Meis2 CNEs from zebrafish and lamprey drive equivalent expression patterns in zebrafish and lamprey embryos. A, multiple alignment of orthologous genomic regions containing the gene c15orf41 (blue peak), downstream of meis2, revealing CNEs (red peaks). Human, zebrafish and lamprey sequences are aligned with the fugu sequence as a baseline. Zebrafish CNE 329X is translocated in the current zebrafish genome assembly so does not appear in this alignment. B-M, orthologous elements from lamprey (B-G) and zebrafish (H-M) drive similar GFP expression patterns in the nervous system of zebrafish embryos at 54hpf: element 3285 in the cranial ganglia (arrows) and primary neurons of the hindbrain and spinal cord (arrowhead) (B, H); 3288 in neurons of the hindbrain posterior to rhombomere (r) 4 (C, I), as determined by comparison with r3r5 RFP expression (D, J); 3299 in the anterior hindbrain - r2-4 for the lamprey homolog (E, F) and r3-4 plus the corresponding neural crest for the zebrafish homolog (K, L); 329X in the hindbrain and neurons of the midbrain (G, M). N-O , embryonic day 14-15 lamprey embryos transgenic for lamprey elements 3285 (N) and 3299 (O) show GFP expression in the cranial ganglia (arrowheads) and anterior hindbrain respectively, consistent with their expression in zebrafish (3285: B, 3299: E). P-Q, dorsal views of the head of lamprey (P) and zebrafish (Q) embryos transgenic for lamprey element 3299. cg: cranial ganglia; hb: hindbrain; mb: midbrain; nc: neural crest; sc: spinal cord.

Figure 2

CNE 3299 harbours essential conserved Pbx-Hox and Meis binding-sites. A, multiple sequence alignment of a region of CNE 3299 from human, zebrafish and lamprey highlighting conserved Pbx-Hox (blue box) and Meis (green box) binding-site motifs.

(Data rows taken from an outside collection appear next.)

(** Both sides of the sum, before the master volume. *)
Definition mixdown (m : Mixer) (k : nat) : frame :=
  (sum ((fun s => (part s k).1) <$> streams m) + sum ((fun v => wave v k) <$> voices m),
   sum ((fun s => (part s k).2) <$> streams m) + sum ((fun v => wave v k) <$> voices m)).

Definition level (m : Mixer) : Z := if muted m then 0 else UNITY - master_cut m.

(** The nearest 16-bit sample, and 1 if that is another one. *)
Definition saturated (v : Z) : Z := Z.max (- 2 ^ 15) (Z.min (2 ^ 15 - 1) v).
Definition exceeds (v : Z) : Z := if decide (saturated v = v) then 0 else 1.

(** The [k]-th frame from now, and how many of its two samples had to be saturated. *)
Definition out_frame (m : Mixer) (k : nat) : frame :=
  (saturated (scale (level m) (mixdown m k).1), saturated (scale (level m) (mixdown m k).2)).
Definition out_clips (m : Mixer) (k : nat) : Z :=
  exceeds (scale (level m) (mixdown m k).1) + exceeds (scale (level m) (mixdown m k).2).

Lemma clamp16_saturated v : clamp16 v = (saturated v, exceeds v).
Proof.
  unfold clamp16, exceeds, saturated. change (2 ^ 15) with 32768.
  destruct (32767 <? v) eqn:E1; [|destruct (v <? -32768) eqn:E2]; case_decide; try lia; f_equal; lia.
Qed.

Definition flatten (l : list frame) : list Z := l ≫= (fun f => [f.1; f.2]).

(** ** One stream *)

Definition stream_next (s : Stream) : Stream :=
  if sounds s then match next_frame s with Done (_, s') => s' | Panic => s end else s.

Lemma sounds_ok s : slot_ok s -> sounds s = true -> stream_ok s.
Proof.
  intros Hs. unfold sounds. destruct (in_use (life s)) eqn:E; [|done]. intros _.
  by apply (sl_used _ Hs E).
Qed.

Lemma track_idle s : stream_ok s -> track s = [] -> phase (resampler s) = 0.
Proof.
  intros Hok Ht. apply Hok. unfold track in Ht. by destruct (have_cur (resampler s)).
Qed.

Lemma next_frame_sounds s :
  slot_ok s -> sounds s = true ->
  let q := phase (resampler s) + step (format s) in
  next_frame s = Done (sample_at (track s) (phase (resampler s)), stream_next s) /\
  stream_ok (stream_next s) /\ life (stream_next s) = life s /\ format (stream_next s) = format s /\
  track (stream_next s) = drop (Z.to_nat (q / 65536)) (track s) /\
  phase (resampler (stream_next s)) = if is_nil (track (stream_next s)) then 0 else q mod 65536.
Proof.
  intros Hs Hp q. pose proof (sounds_ok s Hs Hp) as Hok.
  destruct (next_frame_spec s Hok) as (s' & Hspec).
  rewrite (play_spec _ _ _ (step_bounds s Hok) (so_phase _ Hok) (track_idle s Hok)) in Hspec.
  destruct Hspec as (Hrun & Ht & Hph & Hok' & Hl & Hf & _).
  unfold stream_next. rewrite Hp, Hrun. by rewrite Ht.
Qed.

Lemma stream_next_life s : slot_ok s -> life (stream_next s) = life s /\ format (stream_next s) = format s.
Proof.
  intros Hs. destruct (sounds s) eqn:Hp; [|unfold stream_next; by rewrite Hp].
  by destruct (next_frame_sounds s Hs Hp) as (_ & _ & ? & ? & _).
Qed.

Lemma stream_next_keeps : keeps stream_next.
Proof.
  intros s Hs. destruct (stream_next_life s Hs) as [Hl Hf]. rewrite Hl. split; [|done].
  destruct (sounds s) eqn:Hp; [|unfold stream_next; by rewrite Hp].
  destruct (next_frame_sounds s Hs Hp) as (_ & Hok & _).
  assert (Hu : in_use (life s) = true) by (unfold sounds in Hp; by destruct (in_use (life s))).
  apply (used_ok s _ Hs Hu Hok); rewrite Hl; try done. by apply (sl_used _ Hs Hu).
Qed.

(** One frame later, the parts have moved up by one. *)
Lemma part_next s k : slot_ok s -> part (stream_next s) k = part s (S k).
Proof.
  intros Hs. destruct (stream_next_life s Hs) as [Hl Hf]. unfold part.
  assert (sounds (stream_next s) = sounds s) as -> by (unfold sounds; by rewrite Hl).
  destruct (sounds s) eqn:Hp; [|done]. rewrite Hf.
  destruct (next_frame_sounds s Hs Hp) as (_ & Hok & _ & _ & Ht & Hph).
  pose proof (sounds_ok s Hs Hp) as Hok0. pose proof (step_bounds s Hok0). pose proof (so_phase _ Hok0).
  rewrite Hph, Ht. set (q := phase (resampler s) + step (format s)) in *.
  assert (Hd : q = q mod 65536 + Z.of_nat (Z.to_nat (q / 65536)) * 65536).
  { rewrite Z2Nat.id by (apply Z.div_pos; lia). pose proof (Z.div_mod q 65536). lia. }
  pose proof (Z.mod_pos_bound q 65536 ltac:(lia)).
  replace (phase (resampler s) + Z.of_nat (S k) * step (format s))
    with (q mod 65536 + Z.of_nat k * step (format s) + Z.of_nat (Z.to_nat (q / 65536)) * 65536) by lia.
  rewrite <- sample_at_drop by nia.
  destruct (drop _ _) as [|f rest]; simpl; done.
Qed.

Lemma scale_i16 v x : 0 <= v <= UNITY -> is_i16 x -> is_i16 (scale v x).
Proof.
  unfold scale, UNITY, is_i16. intros Hv Hx. split.
  - apply Z.div_le_lower_bound; nia.
  - apply Z.div_lt_upper_bound; nia.
Qed.

Lemma track_i16 s f : stream_ok s -> f ∈ track s -> is_i16 f.1 /\ is_i16 f.2.
Proof.
  intros Hok Hf. unfold track in Hf. apply elem_of_app in Hf as [Hf|Hf].
  - destruct (have_cur _); [|by apply not_elem_of_nil in Hf].
    apply list_elem_of_singleton in Hf as ->. apply Hok.
  - eapply held_i16; [apply Hok|done].
Qed.

Lemma sample_i16 s pos f :
  stream_ok s -> sample_at (track s) pos = Some f -> is_i16 f.1 /\ is_i16 f.2.
Proof.
  intros Hok Hf. unfold sample_at in Hf. apply fmap_Some in Hf as (g & Hg & ->).
  destruct (track_i16 s g Hok) as [Hl Hr]; [by eapply list_elem_of_lookup_2|].
  pose proof (Z.mod_pos_bound pos 65536 ltac:(lia)).
  destruct (track s !! S _) as [n|] eqn:Hn; simpl; [|done].
  destruct (track_i16 s n Hok) as [Hl' Hr']; [by eapply list_elem_of_lookup_2|].
  split; apply between_i16; (done || lia).
Qed.

Lemma part_i16 s k : slot_ok s -> is_i16 (part s k).1 /\ is_i16 (part s k).2.
Proof.
  intros Hs. unfold part. destruct (sounds s) eqn:Hp; [|unfold is_i16; simpl; lia].
  pose proof (sounds_ok s Hs Hp) as Hok.
  destruct (sample_at _ _) as [f|] eqn:E; [|unfold is_i16; simpl; lia].
  destruct (sample_i16 s _ f Hok E). split; apply scale_i16; (done || apply Hok).
Qed.

(** ** One voice *)

Definition vnext (v : Voice) : Voice := if active v then (voice_next v).2 else v.

Lemma wave_now v : voice_ok v -> active v = true -> (voice_next v).1 = wave v 0.
Proof.
  intros [Ha Hl Hh Hu] Hact. specialize (Hl Hact). specialize (Hh Hact). unfold wave, voice_next.
  destruct (if half v <=? _ then _ else _). cbn [fst]. rewrite Hact.
  change (Z.of_nat 0) with 0. rewrite Z.add_0_r, (Z.div_small (in_half v)) by lia.
  assert (0 <? left v = true) as -> by lia. simpl. rewrite wrap_i32_id by (unfold is_i32; lia).
  by destruct (high v).
Qed.

Lemma vnext_ok v : voice_ok v -> voice_ok (vnext v).
Proof.
  intros Hv. unfold vnext. destruct (active v) eqn:Hact; [|done]. destruct Hv as [Ha Hl Hh Hu].
  specialize (Hl Hact). specialize (Hh Hact). unfold voice_next.
  rewrite (wrap32_id (in_half v + 1)), (wrap32_id (left v - 1)) by (unfold is_u32; lia).
  destruct (half v <=? in_half v + 1) eqn:E; split; cbn [snd amp active left in_half half];
    rewrite ?Hact; try done; intros Hn; destruct (left v - 1 =? 0) eqn:El; (done || lia).
Qed.

Lemma wave_next v k : voice_ok v -> wave (vnext v) k = wave v (S k).
Proof.
  intros Hv. unfold vnext. destruct (active v) eqn:Hact; [|unfold wave; by rewrite Hact].
  destruct Hv as [Ha Hl Hh Hu]. specialize (Hl Hact). specialize (Hh Hact). unfold voice_next.
  rewrite (wrap32_id (in_half v + 1)), (wrap32_id (left v - 1)) by (unfold is_u32; lia).
  unfold wave. rewrite Hact.
  replace (in_half v + Z.of_nat (S k)) with (in_half v + 1 + Z.of_nat k) by lia.
  destruct (half v <=? in_half v + 1) eqn:E; cbn [snd amp active left in_half half high];
    destruct (left v - 1 =? 0) eqn:El; simpl (_ && _).
  1, 3: by assert (Z.of_nat (S k) <? left v = false) as -> by lia.
  1, 2: assert ((Z.of_nat k <? left v - 1) = (Z.of_nat (S k) <? left v)) as -> by lia;
        destruct (_ <? _); [|done].
  - replace (in_half v + 1 + Z.of_nat k) with (0 + Z.of_nat k + 1 * half v) by lia.
    rewrite Z.div_add, Z.odd_add by lia. change (Z.odd 1) with true.
    by destruct (high v), (Z.odd _).
  - done.
Qed.

(** ** One frame *)

Lemma sum_abs_bound {A} (f : A -> Z) (P : A -> Prop) B l :
  Forall P l -> 0 <= B -> (forall x, P x -> Z.abs (f x) <= B) ->
  Z.abs (sum (f <$> l)) <= B * Z.of_nat (length l).
Proof.
  intros Hl HB Hf. induction Hl as [|x l Hx Hl IH]; [simpl; lia|].
  rewrite fmap_cons. specialize (Hf x Hx). cbn [sum foldr length]. fold (sum (f <$> l)). lia.
Qed.

Lemma part_bound s k : slot_ok s -> Z.abs (part s k).1 <= 32768 /\ Z.abs (part s k).2 <= 32768.
Proof. intros Hs. destruct (part_i16 s k Hs). unfold is_i16 in *. lia. Qed.

Lemma wave_bound v k : voice_ok v -> Z.abs (wave v k) <= 8000.
Proof.
  intros [Ha _ _ _]. unfold wave. destruct (_ && _); [|lia]. destruct (xorb _ _); lia.
Qed.

Lemma mix_streams_spec ss l r :
  Forall slot_ok ss ->
  Z.abs l + 32768 * Z.of_nat (length ss) < 2147483648 ->
  Z.abs r + 32768 * Z.of_nat (length ss) < 2147483648 ->
  mix_streams ss l r =
  Done (l + sum ((fun s => (part s 0).1) <$> ss), r + sum ((fun s => (part s 0).2) <$> ss),
        stream_next <$> ss).
Proof.
  intros Hss. revert l r. induction Hss as [|s ss Hs Hss IH]; intros l r Hl Hr.
  { simpl. by rewrite !Z.add_0_r. }
  rewrite !fmap_cons. cbn [sum foldr length mix_streams] in *.
  destruct (part_bound s 0 Hs) as [Bl Br].
  assert (Hpart : part s 0 = if sounds s then
            match sample_at (track s) (phase (resampler s)) with
            | Some f => (scale (volume (format s)) f.1, scale (volume (format s)) f.2)
            | None => (0, 0) end else (0, 0))
    by (unfold part; by rewrite Z.mul_0_l, Z.add_0_r).
  destruct (sounds s) eqn:Hp.
  - assert (negb (in_use (life s)) || paused (life s) = false) as ->.
    { unfold sounds in Hp. by destruct (in_use (life s)), (paused (life s)). }
    destruct (next_frame_sounds s Hs Hp) as (Hrun & _ & _ & Hf & _). rewrite Hrun. osimpl.
    rewrite Hf. pose proof (sounds_ok s Hs Hp) as Hok. pose proof (so_volume _ Hok) as Hv.
    destruct (sample_at _ _) as [f|] eqn:Hsa.
    + destruct (sample_i16 s _ f Hok Hsa) as [I1 I2]. rewrite Hpart in *. cbn [fst snd] in *.
      unfold UNITY, is_i16 in *.
      rewrite (wrap_i32_id (f.1 * _)), (wrap_i32_id (f.2 * _)) by (unfold is_i32; nia).
      rewrite !Z.shiftr_div_pow2 by lia. change (2 ^ 8) with 256.
      fold (scale (volume (format s)) f.1) (scale (volume (format s)) f.2).
      rewrite !wrap_i32_id by (unfold is_i32; lia).
      rewrite IH by lia. osimpl. by rewrite !Z.add_assoc.
    + rewrite Hpart. cbn [fst snd]. rewrite IH by lia. osimpl. by rewrite !Z.add_0_l.
  - assert (negb (in_use (life s)) || paused (life s) = true) as ->.
    { unfold sounds in Hp. by destruct (in_use (life s)), (paused (life s)). }
    rewrite IH by lia. osimpl. rewrite Hpart. cbn [fst snd]. rewrite !Z.add_0_l.
    assert (stream_next s = s) as -> by (unfold stream_next; by rewrite Hp). done.
Qed.

Lemma mix_voices_spec vs l r :
  Forall voice_ok vs ->
  Z.abs l + 8000 * Z.of_nat (length vs) < 2147483648 ->
  Z.abs r + 8000 * Z.of_nat (length vs) < 2147483648 ->
  mix_voices vs l r =
  (l + sum ((fun v => wave v 0) <$> vs), r + sum ((fun v => wave v 0) <$> vs), vnext <$> vs).
Proof.
  intros Hvs. revert l r. induction Hvs as [|v vs Hv Hvs IH]; intros l r Hl Hr.
  { simpl. by rewrite !Z.add_0_r. }
  rewrite !fmap_cons. cbn [sum foldr length mix_voices] in *.
  pose proof (wave_bound v 0 Hv). destruct (active v) eqn:Hact.
  - pose proof (wave_now v Hv Hact) as Hw.
    assert (vnext v = (voice_next v).2) as -> by (unfold vnext; by rewrite Hact).
    destruct (voice_next v) as [x v']. cbn [fst snd] in *. subst x.
    rewrite !wrap_i32_id by (unfold is_i32; lia). rewrite IH by lia. by rewrite !Z.add_assoc.
  - rewrite IH by lia. assert (vnext v = v) as -> by (unfold vnext; by rewrite Hact).
    assert (wave v 0 = 0) as -> by (unfold wave; by rewrite Hact). by rewrite !Z.add_0_l.
Qed.

(** All the frames of the tap, the oldest first. *)
Definition tap_view (m : Mixer) : list frame :=
  ring TAP_FRAMES (to_frames 2 (tap m)) (tap_pos m) TAP_FRAMES.

Lemma tap_pos_ok : (0 < TAP_FRAMES)%nat.
Proof. pose proof tap_frames. lia. Qed.

Lemma pair_insert p j v w n :
  length p = (n * 2)%nat -> (j < n)%nat ->
  to_frames 2 (<[(j * 2 + 1)%nat := w]> (<[(j * 2)%nat := v]> p)) = <[j := (v, w)]> (to_frames 2 p).
Proof.
  intros Hl Hj. assert (Hd : (length p / 2 = n)%nat) by (rewrite Hl; apply Nat.div_mul; lia).
  apply list_eq_same_length with (n := n);
    [by rewrite length_insert, to_frames_length|by rewrite to_frames_length, !length_insert|].
  intros i x y Hi. rewrite to_frames_lookup by (rewrite !length_insert; lia). intros [= <-].
  destruct (decide (i = j)) as [->|Hij].
  - rewrite list_lookup_insert_eq by (rewrite to_frames_length; lia). intros [= <-].
    unfold cell. simpl. rewrite (list_lookup_total_insert_ne _ _ (j * 2)%nat) by lia.
    by rewrite !list_lookup_total_insert_eq by (rewrite ?length_insert; lia).
  - rewrite list_lookup_insert_ne, to_frames_lookup by (done || lia). intros [= <-].
    unfold cell. simpl. by rewrite !list_lookup_total_insert_ne by lia.
Qed.

(** A full ring forgets its oldest element. *)
Lemma ring_turn `{Inhabited A} cap (b : list A) pos x :
  length b = cap -> (pos < cap)%nat ->
  ring cap (<[pos := x]> b) ((pos + 1) `mod` cap) cap = tail (ring cap b pos cap) ++ [x].
Proof.
  intros Hl Hp. assert (Hc : (0 < cap)%nat) by lia. set (c := (cap - 1)%nat).
  assert (Hw : (((pos + 1) `mod` cap + c) `mod` cap = pos)%nat).
  { rewrite Nat.Div0.add_mod_idemp_l. replace (pos + 1 + c)%nat with (pos + 1 * cap)%nat by lia.
    rewrite Nat.Div0.mod_add. by apply Nat.mod_small. }
  replace (<[pos := x]> b) with (<[(((pos + 1) `mod` cap + c) `mod` cap)%nat := x]> b) by by rewrite Hw.
  assert (Hs : forall (b' : list A) r, ring cap b' r cap = ring cap b' r (S c)).
  { intros b' r. f_equal. lia. }
  rewrite !Hs, ring_push by (done || lia). by rewrite ring_cons by done.
Qed.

The specific sites mutated in elements sub1 and sub2 are indicated below the alignment. B-C, compared to wild-type 3299 expression (B), mutating the first Pbx-Hox and Meis motif cluster (sub1) results in the loss of reporter expression in the neural crest (arrow) and broader expression in the hindbrain (arrowhead) (C). nc: neural crest.

Figure 3

Pbx-hox motifs in CNEs strongly resemble verified PBX-HOX binding-sites. Position frequency logos generated from Gnathostome alignments (based on 712 conserved human TGATNNAT motifs in 4529 CNE alignments), Human CNEs (generated from the CONDOR CNE set using Cis-finder [41]) and from previous studies [36] (Literature). The relative base frequencies at positions 5 and 6, and 9 and 10, in CNEs, are in good agreement with known functional Pbx-Hox binding sites, supporting a strong KR consensus.

Figure 4

Pbx-Hox motifs correlate with segment-specific hindbrain and pharyngeal arch reporter expression. A-R, zebrafish elements from the lamprey (A-J, M, O, Q) and jawed vertebrate (K, L, N, P, R) CNE sets drive GFP expression in the hindbrain and pharyngeal arches. Elements: Evi1_40224 (A, B), Tshz3_43509 (C, D), NR2F2_27254 (E, F), Pax2_217 (G, dorsal view: H), ZNF503_32799 (I, J), Nkx6-1_4281 (K, L), Tshz3_24804 (M), Pax9_2099 (N), TshZ3_24805-6 (O), FoxP1_886 (P), Tshz3_24807 (Q), BCL11A_2554 (R). Expression in the hindbrain is often restricted to certain rhombomeres, as shown by comparison with r3r5 RFP expression (B, D, F, H, J, L). Tshz3_24807 drives expression in the trunk musculature (Q). Elements show temporal variation in reporter expression, expressing most strongly at 24-30hpf (C, D), 48-54hpf (A, B, E, F, I, J, Q) or 72-78hpf (G, H, K, L, M, N, O, P, R). hb: hindbrain; pa: pharyngeal arches; m: muscle.